==== Input records

(** Inflation by the owner: the monitor keeps its owner and count. *)
Lemma inflate_spec tid rec unres hash t h : world_ok (World (thin tid rec unres hash) t h) -> thin_ok tid rec hash -> 0 < tid ->
  (unres = false -> rec <> 0) -> not_full t ->
  (exists w', hythread_inflate_lock malloc tid (World (thin tid rec unres hash) t h) = Ret None w' /\ world_ok w' /\
     malloc h = None /\ abs w' = abs_thin tid rec unres) \/
  (exists id t' h' p m, let w' := World (fat id (2 ^ 10 + hash)) t' h' in
     hythread_inflate_lock malloc tid (World (thin tid rec unres hash) t h) = Ret (Some p) w' /\ world_ok w' /\
     fat_ok id (2 ^ 10 + hash) /\ entry t' id = Some p /\ h' !! p = Some m /\ mon_ok m /\
     abs_monitor m = abs_thin tid rec unres).
Proof.
  intros Hw Hok Htid Hr Hfull.
  assert (exists rec', thin_ok tid rec' hash /\ abs_thin tid rec unres = Some (tid, rec' + 1) /\
    hythread_inflate_lock malloc tid (World (thin tid rec unres hash) t h) =
    hythread_inflate_lock malloc tid (World (thin tid rec' true hash) t h)) as (rec' & Hok' & -> & ->).
  { unfold abs_thin. rewrite (proj2 (Z.eqb_neq tid 0)) by lia. destruct unres; [by exists rec|].
    specialize (Hr eq_refl). rewrite (proj2 (Z.eqb_neq rec 0)) by done. exists (rec - 1).
    split_and!; [unfold thin_ok in *; lia|do 2 f_equal; lia|by apply inflate_reserved]. }
  apply (thin_world_ok _ _ _ tid rec' true hash) in Hw; [|done|lia].
  destruct (malloc h) as [p|] eqn:Hp.
  - right. destruct (inflate_unreserved tid rec' hash t h Hw Hok' Htid Hfull p Hp) as (id & t' & m & Heq & Hw' & Hf & He & Ha & Hm).
    exists id, t', (<[p := m]> h), p, m. cbv zeta. by rewrite lookup_insert_eq.
  - left. eexists. split_and!; [|exact Hw|done|].
    + unfold hythread_inflate_lock. mred. thin_steps. rewrite Z.eqb_refl. cbn [negb orb andb].
      rewrite bool_decide_true by done. cbn [word table heap]. by rewrite Hp.
    + rewrite abs_thin_world by done. unfold abs_thin. by rewrite (proj2 (Z.eqb_neq tid 0)) by lia.
Qed.
End spec.
(** The three tests of a chart. *)
Lemma chart_tests c b : chart_ok c -> isUpper b = up ->
  hasBoundResult c b = Some (leq_some b (max_false c) || some_leq (min_reduced c) b || some_leq (min_true c) b) /\
  (leq_some b (max_false c) = false -> some_leq (min_reduced c) b = false -> some_leq (min_true c) b = false -> fresh_for c b).
Proof.
  intros [Uf Ur Ut Hfr Hft Hrt] Hb. destruct c as [f t r]. cbn [max_false min_true min_reduced] in *. split.
  - unfold hasBoundResult. cbn.
    assert (eq t f = false /\ eq t r = false /\ eq f r = false) as (-> & -> & ->); [|done].
    split_and!; destruct f as [f|], t as [t|], r as [r|]; try done;
      rewrite eq_key by auto; apply Z.eqb_neq;
      try specialize (Hfr _ _ eq_refl eq_refl); try specialize (Hft _ _ eq_refl eq_refl); try specialize (Hrt _ _ eq_refl eq_refl); lia.
  - intros H1 H2 H3. split_and!; intros x Hx; cbn [max_false min_true min_reduced] in Hx; subst; cbn [leq_some some_leq from_option] in *.
    + rewrite leq_key in H1 by auto. by apply Z.leb_gt.
    + rewrite leq_key in H2 by auto. by apply Z.leb_gt.
    + rewrite leq_key in H3 by auto. by apply Z.leb_gt.
Qed.
(** [ref_mustbe_assignable]; the names get shorter in the calls, [fuel] is more than
    the length of the second name. *)
Fixpoint ref_assignable_loop (fuel : nat) (from to : SmConstant) : P bool :=
  match fuel with
  | O => pfail
  | S fuel =>
      object ← sm_get_const_object;
      if to =? object then mret true
      else
        to_idx ← plift (getReferenceIdx to); to_type ← getVaildType to_idx;
        from_idx ← plift (getReferenceIdx from); from_type ← getVaildType from_idx;
        let to_name := name to_type in
        let from_name := name from_type in
        let to_array := is_char (char_at to_name 0) "["%char in
        let from_array := is_char (char_at from_name 0) "["%char in
        if to_array && negb from_array then mret false
        else if to_array && from_array then
          let dim := common_brackets to_name from_name in
          let dim :=
            if negb (is_char (char_at from_name dim) "L"%char) && negb (is_char (char_at from_name dim) "["%char)
            then (dim - 1)%nat else dim in
          if negb (is_char (char_at to_name dim) "L"%char) then mret false
          else if is_char (char_at from_name dim) "L"%char then
            to' ← get_type (str_from to_name dim); from' ← get_type (str_from from_name dim);
            ref_assignable_loop fuel from' to'
          else
            to' ← get_type (str_from to_name dim); object ← sm_get_const_object;
            ref_assignable_loop fuel object to'
        else if from_array then
          _ ← passert (negb (from =? to));
          object ← sm_get_const_object;
          mret ((to =? object) || bool_decide (to_name = "java/lang/Cloneable") || bool_decide (to_name = "java/io/Serializable"))
        else
          to_cls ← resolve_cls to_idx;
          match to_cls with
          | None => _ ← NewConstraint from_name to_name; mret true
          | Some to_cls =>
              if class_is_interface vm to_cls then mret true
              else
                from_cls ← resolve_cls from_idx;
                match from_cls with
                | None => _ ← NewConstraint from_name to_name; mret true
                | Some from_cls => plift (vf_is_extending from_cls to_cls)
                end
          end
  end.
Definition ref_mustbe_assignable (from to : SmConstant) : P bool := fun p =>
  let len := match sm_get_refname to p with Some (to_name, _) => String.length to_name | None => O end in
  ref_assignable_loop (S (S len)) from to p.

Definition mustbe_assignable (from to : SmConstant) : P bool :=
  if (from =? to) || (to =? SM_NONE) || (to =? SM_BOGUS) then mret true
  else if from =? SM_BOGUS then mret false
  else if isReference to then
    if from =? SM_NULL then mret true
    else if isReference from then ref_mustbe_assignable from to
    else mret false
  else if negb (isPrimitive to) then mret false
  else
    _ ← passert (forallb (fun c => negb (from =? c))
          [SM_NONE; SM_LOW_WORD; SM_REF_OR_UNINIT_OR_RETADR; SM_REF_OR_UNINIT; SM_ANYARRAY; SM_BOGUS]);
    if to =? SM_LOW_WORD then mret (negb (from =? SM_HIGH_WORD))
    else if to =? SM_REF_OR_UNINIT_OR_RETADR then mret ((from =? SM_NULL) || (from =? SM_THISUNINIT) || negb (isPrimitive from))
    else if to =? SM_REF_OR_UNINIT then mret ((from =? SM_NULL) || (from =? SM_THISUNINIT) || isNewObject from || isReference from)
    else if to =? SM_ANYARRAY then
      if from =? SM_NULL then mret true
      else if isReference from then nm ← sm_get_refname from; mret (is_char (char_at nm 0) "["%char)
      else mret false
    else if existsb (Z.eqb to) [SM_THISUNINIT; SM_HIGH_WORD; SM_INTEGER; SM_FLOAT; SM_LONG; SM_DOUBLE; SM_BOGUS] then mret false
    else pfail.

(** ** Access to protected members *)

Definition checkSuperAndPackage (expected_ref : SmConstant) : P bool :=
  index ← plift (getReferenceIdx expected_ref);
  expected_type ← getVaildType index;
  referred ← resolve_cls index;
  let check c := if class_is_same_package vm (k_class vm) c then mret false else plift (vf_is_extending (k_class vm) c) in
  match referred with
  | Some c => check c
  | None =>
      match class_get_extended_class vm (k_class vm) (name expected_type) with
      | Some k => _ ← set_cls index (Loaded k); check k
      | None => mret false
      end
  end.

Inductive FieldAndMethodCheck := C_FALSE | C_CLONE | C_TRUE.

Definition checkVirtualAccess (expected_ref : SmConstant) (method_idx : Z) : P FieldAndMethodCheck :=
  b ← checkSuperAndPackage expected_ref;
  if negb b then mret C_FALSE
  else match virtual_method vm method_idx with
    | None => mret C_FALSE
    | Some (protected, nm) =>
        mret (if negb protected then C_FALSE else if bool_decide (nm = "clone") then C_CLONE else C_TRUE)
    end.
Definition checkFieldAccess (expected_ref : SmConstant) (field_idx : Z) : P FieldAndMethodCheck :=
  b ← checkSuperAndPackage expected_ref;
  if negb b then mret C_FALSE
  else match nonstatic_field_is_protected vm field_idx with
    | Some true => mret C_TRUE
    | _ => mret C_FALSE
    end.

(** ** The constant pool *)

Definition k_cp_length : Z := Z.of_nat (length (cp vm)).
(** An entry with a valid index; the bytes of a string, asserted to be one. *)
Definition cp_get (cp_idx : Z) : option cp_entry :=
  if (0 <? cp_idx) && (cp_idx <? k_cp_length) then cp vm !! Z.to_nat cp_idx else None.
Definition class_cp_get_utf8_bytes (idx : Z) : option string :=
  match cp_get idx with Some (CP_Utf8 s) => Some s | _ => None end.

Definition cpool_get_ldcarg (cp_idx : Z) : P SmConstant :=
  match cp_get cp_idx with
  | Some CP_String => sm_get_const_string
  | Some CP_Integer => mret SM_INTEGER
  | Some CP_Float => mret SM_FLOAT
  | Some (CP_Class _) => if k_major vm <? 49 then mret SM_BOGUS else sm_get_const_class
  | _ => mret SM_BOGUS
  end.
Definition cpool_get_ldc2arg (cp_idx : Z) : SmConstant :=
  match cp_get cp_idx with Some CP_Double => SM_DOUBLE | Some CP_Long => SM_LONG | _ => SM_BOGUS end.
Definition cpool_is_reftype (cp_idx : Z) : bool :=
  match cp_get cp_idx with Some (CP_Class _) => true | _ => false end.

(** The name of a class entry; [Some None] is the failure the code tests for. *)
Definition class_name (cp_idx : Z) : option (option string) :=
  match cp_get cp_idx with
  | Some (CP_Class name_idx) =>
      if k_cp_length <=? name_idx then Some None else s ← class_cp_get_utf8_bytes name_idx; Some (Some s)
  | _ => Some None
  end.

(** [want] is whether the caller passes a place for the type. *)
Definition cpool_get_class (cp_idx : Z) (want : bool) (expected_dim : Z) : P (option SmConstant) :=
  nm ← plift (class_name cp_idx);
  match nm with
  | None => mret None
  | Some nm =>
      let ptr := Z.of_nat (count_brackets nm) in
      if (ptr <? expected_dim) || (255 <? ptr) then mret None
      else if negb (ptr =? 0) && (expected_dim =? -1) then mret None
      else if want then c ← ref_type nm; mret (Some c) else mret (Some SM_NONE)
  end.

Definition cpool_get_array (cp_idx : Z) : P (option SmConstant) :=
  nm ← plift (class_name cp_idx);
  match nm with
  | None => mret None
  | Some nm =>
      if 254 <? Z.of_nat (count_brackets nm) then mret None
      else
        c ← ref_type (if is_char (char_at nm 0) "["%char then String "[" nm else String "[" (String "L" (String.append nm ";")));
        mret (Some c)
  end.

(** The indices of the name and of the descriptor of a [NameAndType] entry. *)
Definition name_and_type (idx : Z) : option (Z * Z) :=
  match cp_get idx with Some (CP_NameAndType n d) => Some (n, d) | _ => None end.

Definition cpool_get_field (cp_idx : Z) (want_ref : bool) : P (option (SmConstant * SmConstant)) :=
  match cp_get cp_idx with
  | Some (CP_Fieldref class_idx name_and_type_idx) =>
      ref ← cpool_get_class class_idx want_ref 0;
      match ref with
      | None => mret None
      | Some ref =>
          match name_and_type name_and_type_idx with
          | None => mret None
          | Some (_, type_idx) =>
              match class_cp_get_utf8_bytes type_idx with
              | None => mret None
              | Some type => value ← get_type type; mret (Some (ref, value))
              end
          end
      end
  | _ => mret None
  end.

(** The descriptor, the class of the receiver and the index of the name of a method. *)
Definition cpool_method_start (cp_idx : Z) (is_interface has_class : bool) : P (option (string * SmConstant * Z)) :=
  let start class_idx name_and_type_idx :=
    ref ← cpool_get_class class_idx has_class 0;
    match ref with
    | None => mret None
    | Some ref =>
        objectref ← (if has_class then mret ref else sm_get_const_object);
        match name_and_type name_and_type_idx with
        | None => mret None
        | Some (name_idx, type_idx) =>
            match class_cp_get_utf8_bytes name_idx, class_cp_get_utf8_bytes type_idx with
            | Some _, Some descriptor => mret (Some (descriptor, objectref, name_idx))
            | _, _ => mret None
            end
        end
    end in
  match cp_get cp_idx with
  | Some (CP_InterfaceMethodref c n) => if is_interface then start c n else mret None
  | Some (CP_Methodref c n) => if is_interface then mret None else start c n
  | _ => mret None
  end.

(** The loop that counts the words of the arguments: the count and what follows the
    parenthesis. *)
Fixpoint count_args (previous : ascii) (on : bool) (s : string) (args_sz : Z) : option (Z * string) :=
  match s with
  | EmptyString => None
  | String current s =>
      if is_char current ")"%char then Some (args_sz, s)
      else
        let on := if is_char current "L"%char then false else on in
        let on := if is_char current ";"%char then true else on in
        let args_sz :=
          if on && negb (is_char current "["%char) then
            if (is_char current "J"%char || is_char current "D"%char) && negb (is_char previous "["%char)
            then args_sz + 2 else args_sz + 1
          else args_sz in
        count_args current on s args_sz
  end.

(** The return type, the number of words of the arguments and the first argument, if
    there is one. *)
Definition cpool_method_get_rettype (state : string) : P (option (SmConstant * Z * option string)) :=
  match state with
  | String c s =>
      if negb (is_char c "("%char) then mret None
      else match count_args c true s 0 with
        | None => mret None
        | Some (args_sz, ret) =>
            rettype ← get_type ret;
            mret (Some (rettype, args_sz, if is_char (char_at s 0) ")"%char then None else Some s))
        end
  | EmptyString => mret None
  end.

(** The position of the first [;] from [i] on. *)
Fixpoint find_semicolon (s : string) (i : nat) (fuel : nat) : option nat :=
  match fuel with
  | O => None
  | S fuel => if is_char (char_at s i) ";"%char then Some i else find_semicolon s (S i) fuel
  end.
(* ===== verification/VerContext.v ===== *)
(** * One instruction of the type checker:
    [verifier-3363/base/{instr_props.h,context_base.h,context_base.cpp,context_x.h,context_x.cpp}]

    The context of the verifier, the lengths of instructions, and [dataflow_instruction],
    which checks the types an instruction takes and makes those it leaves, with the
    operations of the Java 6 context ([java6/context_6.h]) the template is used with.
    An element of a map is one word; the stack has its top first.  [VUndef] is a
    failed assertion or a read outside the bytecode. *)
From Stdlib Require Import Ascii.
From stdpp Require Import gmap strings.
From S2P Require Import Prelude Frame Interp VerTypes.

Inductive vf_Result :=
  | VF_OK | VF_ErrorUnknown | VF_ErrorInstruction | VF_ErrorConstantPool | VF_ErrorLocals | VF_ErrorBranch
  | VF_ErrorStackOverflow | VF_ErrorStackDepth | VF_ErrorCodeEnd | VF_ErrorHandler | VF_ErrorDataFlow
  | VF_ErrorIncompatibleArgument | VF_ErrorInternal | VF_ErrorStackmap.
#[export] Instance vf_Result_eq_dec : EqDecision vf_Result.
Proof. solve_decision. Defined.

(** ** The state *)

(** A map: the locals, with one more element in a constructor, and the stack. *)
Record MapHead := MkMap { elements : list SmConstant; opstack : list SmConstant }.

(** What [dataflow_handlers] remembers between instructions. *)
Record handling := MkHandling {
  changed_locals : list bool;
  locals_changed : bool;
  no_locals_info : bool;
  loop_start : Z;
  loop_finish : Z;
  next_start_pc : Z;
}.

Record ctx := MkCtx {
  workmap : MapHead;
  hinfo : handling;
  return_type : SmConstant;
  tpool : pool;
  props : gmap Z MapHead;
}.

(** The method under verification. *)
Record Method_Info := MkInfo {
  method : Method;
  method_name : string;
  method_descriptor : string;
  method_is_static : bool;
  method_stackmaptable : option (list Z);
}.

Inductive vres (A : Type) := VOk (a : A) (c : ctx) | VErr (r : vf_Result) (c : ctx) | VUndef.
Arguments VOk {A} _ _.
Arguments VErr {A} _ _.
Arguments VUndef {A}.

Definition V (A : Type) : Type := ctx -> vres A.
#[export] Instance V_ret : MRet V := fun A a c => VOk a c.
#[export] Instance V_bind : MBind V := fun A B k m c =>
  match m c with VOk a c => k a c | VErr r c => VErr r c | VUndef => VUndef end.
Definition error {A} (r : vf_Result) : V A := fun c => VErr r c.
Definition undef {A} : V A := fun _ => VUndef.
Definition check (b : bool) (r : vf_Result) : V unit := if b then mret tt else error r.
Definition vassert (b : bool) : V unit := if b then mret tt else undef.
Definition of_opt {A} (o : option A) : V A := match o with Some a => mret a | None => undef end.
Definition get {A} (f : ctx -> A) : V A := fun c => VOk (f c) c.
(** A call whose result is not looked at. *)
Definition ignore (m : V unit) : V unit := fun c =>
  match m c with VOk _ c => VOk tt c | VErr _ c => VOk tt c | VUndef => VUndef end.
(** [&&] of two tests, the second one only if the first holds. *)
Definition vand (a b : V bool) : V bool := x ← a; if (x : bool) then b else mret false.

(** The pool is part of the context. *)
Definition pl {A} (m : P A) : V A := fun c =>
  match m (tpool c) with
  | Some (a, p) => VOk a (MkCtx (workmap c) (hinfo c) (return_type c) p (props c))
  | None => VUndef
  end.
Definition set_workmap (w : MapHead) : V unit := fun c =>
  VOk tt (MkCtx w (hinfo c) (return_type c) (tpool c) (props c)).
Definition set_hinfo (h : handling) : V unit := fun c =>
  VOk tt (MkCtx (workmap c) h (return_type c) (tpool c) (props c)).
Definition set_props (p : gmap Z MapHead) : V unit := fun c =>
  VOk tt (MkCtx (workmap c) (hinfo c) (return_type c) (tpool c) p).
Definition set_return_type (t : SmConstant) : V unit := fun c =>
  VOk tt (MkCtx (workmap c) (hinfo c) t (tpool c) (props c)).

(** ** Instructions *)

Definition PI_JUMP : Z := 1.
Definition PI_WIDEJUMP : Z := 2.
Definition PI_DIRECT : Z := 4.
Definition PI_SWITCH : Z := 8.
Definition PI_CANWIDE : Z := 16.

========

Each line of the data that has the string "unfold" should be returned.

• [Solution to this exercise]
  { unfold abs_thin. rewrite (proj2 (Z.eqb_neq tid 0)) by lia. destruct unres; [by exists rec|].
    split_and!; [unfold thin_ok in *; lia|do 2 f_equal; lia|by apply inflate_reserved]. }
    + unfold hythread_inflate_lock. mred. thin_steps. rewrite Z.eqb_refl. cbn [negb orb andb].
    + rewrite abs_thin_world by done. unfold abs_thin. by rewrite (proj2 (Z.eqb_neq tid 0)) by lia.
  - unfold hasBoundResult. cbn.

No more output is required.